Give back exactly the lines of the material below, starting with the line with "Fixpoint from_le_bytes (l" and going on through the line with "(if a =? b then".

--- START ---

Fixpoint zsum {A} (f : A -> Z) (l : list A) : Z :=
  match l with [] => 0 | x :: l' => f x + zsum f l' end.

(** [iter().filter(p).count()] *)
Definition countb {A} (p : A -> bool) (l : list A) : Z :=
  zsum (fun x => if p x then 1 else 0) l.

(** The sub-slice [l[start .. start + len]], when it is in bounds. *)
Definition slice {A} (l : list A) (start len : Z) : list A :=
  take (Z.to_nat len) (drop (Z.to_nat start) l).

(** ** Bytes *)

(** [to_le_bytes] of an [n]-byte integer, and [from_le_bytes]. *)
Fixpoint to_le_bytes (n : nat) (z : Z) : list Z :=
  match n with
  | O => []
  | S n' => z mod 256 :: to_le_bytes n' (z / 256)
  end.

Fixpoint from_le_bytes (l : list Z) : Z :=
  match l with [] => 0 | b :: l' => b + 256 * from_le_bytes l' end.

Definition is_byte (b : Z) : Prop := 0 <= b < 256.

(** A byte-string literal [b"..."]. *)
Fixpoint bytes_of (s : string) : list Z :=
  match s with
  | EmptyString => []
  | String c s' => Z.of_N (Ascii.N_of_ascii c) :: bytes_of s'
  end.

Fixpoint eq_bytes (a b : list Z) : bool :=
  match a, b with
  | [], [] => true
  | x :: a', y :: b' => (x =? y) && eq_bytes a' b'
  | _, _ => false
  end.

(** * Lemmas *)

Create HintDb kernel.
Create Rewrite HintDb kernel_rw.

(** Case analysis on the boolean tests of the source. *)
Ltac bool_cases :=
  repeat match goal with
  | H : context [if ?b then _ else _] |- _ => let E := fresh "E" in destruct b eqn:E
  | |- context [if ?b then _ else _] => let E := fresh "E" in destruct b eqn:E
  end.

Ltac bool_to_prop :=
  repeat match goal with
  | H : (_ && _)%bool = true |- _ => apply andb_prop in H; destruct H
  | H : (_ && _)%bool = false |- _ => apply andb_false_iff in H
  | H : (_ || _)%bool = true |- _ => apply orb_prop in H
  | H : (_ || _)%bool = false |- _ => apply orb_false_elim in H; destruct H
  | H : negb _ = true |- _ => apply negb_true_iff in H
  | H : negb _ = false |- _ => apply negb_false_iff in H
  | H : (_ <=? _) = true |- _ => apply Z.leb_le in H
  | H : (_ <=? _) = false |- _ => apply Z.leb_gt in H
  | H : (_ <? _) = true |- _ => apply Z.ltb_lt in H
  | H : (_ <? _) = false |- _ => apply Z.ltb_ge in H
  | H : (_ =? _) = true |- _ => apply Z.eqb_eq in H
  | H : (_ =? _) = false |- _ => apply Z.eqb_neq in H
  end.

Ltac decide_lia := repeat case_decide; try congruence; lia.

Lemma if_eqb {A} (a b : Z) (x y : A) :
  (if a =? b then x else y) = if decide (b = a) then x else y.
Proof. destruct (Z.eqb_spec a b); case_decide; congruence. Qed.

(** ** The weakest-precondition rules *)

Section wp.
Context {S : Type}.
Implicit Types s : S.

Lemma wp_ret {A} (a : A) (Q : A -> S -> Prop) s : Q a s -> wp (st_ret a) Q s.
Proof. done. Qed.

Lemma wp_bind {A B} (m : ST S A) (k : A -> ST S B) (Q : B -> S -> Prop) s :
  wp m (fun a s' => wp (k a) Q s') s -> wp (st_bind m k) Q s.
Proof. unfold wp, st_bind. by destruct (m s) as [[a s']|]. Qed.

Lemma wp_bind_inv {A B} (m : ST S A) (k : A -> ST S B) (Q : B -> S -> Prop) s :
  wp (st_bind m k) Q s -> wp m (fun a s' => wp (k a) Q s') s.
Proof. unfold wp, st_bind. by destruct (m s) as [[a s']|]. Qed.

Lemma wp_mono {A} (m : ST S A) (Q R : A -> S -> Prop) s :
  wp m Q s -> (forall a s', Q a s' -> R a s') -> wp m R s.
Proof. unfold wp. destruct (m s) as [[a s']|]; eauto. Qed.

Lemma wp_and {A} (m : ST S A) (Q R : A -> S -> Prop) s :
  wp m Q s -> wp m R s -> wp m (fun a s' => Q a s' /\ R a s') s.
Proof. unfold wp. destruct (m s) as [[a s']|]; eauto. Qed.

Lemma wp_try {E A B} (m : ST S (result E A)) (k : A -> ST S (result E B)) Q s :
  wp m (fun r s' => match r with
                    | Ok a => wp (k a) Q s'
                    | Err e => Q (Err e) s'
                    end) s ->
  wp (st_try m k) Q s.
Proof.
  intros H. apply wp_bind. eapply wp_mono; [exact H|]. by intros [a|e] s'.
Qed.

Lemma wp_get (Q : S -> S -> Prop) s : Q s s -> wp st_get Q s.
Proof. done. Qed.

--- END ---

▸ **Solution**:
Fixpoint from_le_bytes (l : list Z) : Z :=
  match l with [] => 0 | b :: l' => b + 256 * from_le_bytes l' end.

Definition is_byte (b : Z) : Prop := 0 <= b < 256.

(** A byte-string literal [b"..."]. *)
Fixpoint bytes_of (s : string) : list Z :=
  match s with
  | EmptyString => []
  | String c s' => Z.of_N (Ascii.N_of_ascii c) :: bytes_of s'
  end.

Fixpoint eq_bytes (a b : list Z) : bool :=
  match a, b with
  | [], [] => true
  | x :: a', y :: b' => (x =? y) && eq_bytes a' b'
  | _, _ => false
  end.

(** * Lemmas *)

Create HintDb kernel.
Create Rewrite HintDb kernel_rw.

(** Case analysis on the boolean tests of the source. *)
Ltac bool_cases :=
  repeat match goal with
  | H : context [if ?b then _ else _] |- _ => let E := fresh "E" in destruct b eqn:E
  | |- context [if ?b then _ else _] => let E := fresh "E" in destruct b eqn:E
  end.

Ltac bool_to_prop :=
  repeat match goal with
  | H : (_ && _)%bool = true |- _ => apply andb_prop in H; destruct H
  | H : (_ && _)%bool = false |- _ => apply andb_false_iff in H
  | H : (_ || _)%bool = true |- _ => apply orb_prop in H
  | H : (_ || _)%bool = false |- _ => apply orb_false_elim in H; destruct H
  | H : negb _ = true |- _ => apply negb_true_iff in H
  | H : negb _ = false |- _ => apply negb_false_iff in H
  | H : (_ <=? _) = true |- _ => apply Z.leb_le in H
  | H : (_ <=? _) = false |- _ => apply Z.leb_gt in H
  | H : (_ <? _) = true |- _ => apply Z.ltb_lt in H
  | H : (_ <? _) = false |- _ => apply Z.ltb_ge in H
  | H : (_ =? _) = true |- _ => apply Z.eqb_eq in H
  | H : (_ =? _) = false |- _ => apply Z.eqb_neq in H
  end.

Ltac decide_lia := repeat case_decide; try congruence; lia.

Lemma if_eqb {A} (a b : Z) (x y : A) :
  (if a =? b then x else y) = if decide (b = a) then x else y.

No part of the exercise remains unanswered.